• [Material provided]
......
(* ===== verification/Locks.v ===== *)
(** * Locks of concurrent mutations

    Every mutation of [values/service.rs] first takes the advisory locks of
    [lock_mutation_path] (store.rs): shared on each ancestor of its path, from
    the root down, then exclusive on the path itself, all held to the end of
    the transaction.  The lock of a path is PostgreSQL's
    [hashtextextended] of its text, a parameter here.  Transactions compete for
    those locks as a step relation: mutations of nested paths exclude each
    other whatever the hash, mutations of one path each deadlock only when the
    hash confuses a path with a shallower one, and then they can; two aliasings
    can deadlock under any hash. *)

From stdpp Require Import strings.
From S2P Require Import Prelude Bytes ConfigPath Core Json Auth Encryption AuditEvent Rpc Database AuditTrail ValuePaths Store Invariant Values ValuesRead ValuesList.

Local Open Scope bytes_scope.

Module Locks.
Import Store Values Path Ancestors.

(** A lock request: the key, and whether it is exclusive. *)
Definition Request : Type := bytes * bool.

(** What [lock_mutation_path] requests for a fold key, in order. *)
Definition mutation_locks (fold : bytes) : list Request :=
  List.map (λ i, (render (take i (segments fold)), false)) (seq 0 (length (segments fold)))
  ++ [(fold, true)].

(** ** The code requests them *)

Lemma lock_path_requests p e u w w' : lock_path p e w = (Ok u, w') → locks w' = locks w ++ [(p, e)].
Proof.
  unfold lock_path. rewrite Reads.map_query_run. destruct (outcome w); [|done..]. by intros [= _ <-].
Qed.

Lemma lock_prefixes_requests segs : ∀ seen w u w',
  lock_prefixes (prefix_of_segments seen) segs w = (Ok u, w') →
  locks w' = locks w ++ List.map (λ i, (render (take i (seen ++ segs)), false))
                          (seq (S (length seen)) (length segs)).
Proof.
  induction segs as [|s segs IH]; intros seen w u w' Hrun; cbn [lock_prefixes] in Hrun; run_steps.
  { by rewrite app_nil_r. }
  match goal with Hl : lock_path _ _ _ = _ |- _ => apply lock_path_requests in Hl as Hl1 end.
  change (prefix_of_segments seen ++ ["/"%char] ++ s) with (prefix_of_segments seen ++ "/" ++ s) in *.
  rewrite prefix_snoc in *. apply IH in Hrun. rewrite Hrun, Hl1, <- app_assoc.
  rewrite length_app, Nat.add_comm. cbn [length Nat.add seq List.map app]. f_equal. f_equal.
  - assert (prefix_of_segments (seen ++ [s]) = render (seen ++ [s])) as -> by (by destruct seen).
    rewrite take_app_ge by lia. by replace (S (length seen) - length seen) with 1 by lia.
  - by rewrite <- app_assoc.
Qed.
......
• [What the task asks]
A complete answer lists every line of the listing above that holds the word "then".

• [Task solution]
    the root down, then exclusive on the path itself, all held to the end of
    hash confuses a path with a shallower one, and then they can; two aliasings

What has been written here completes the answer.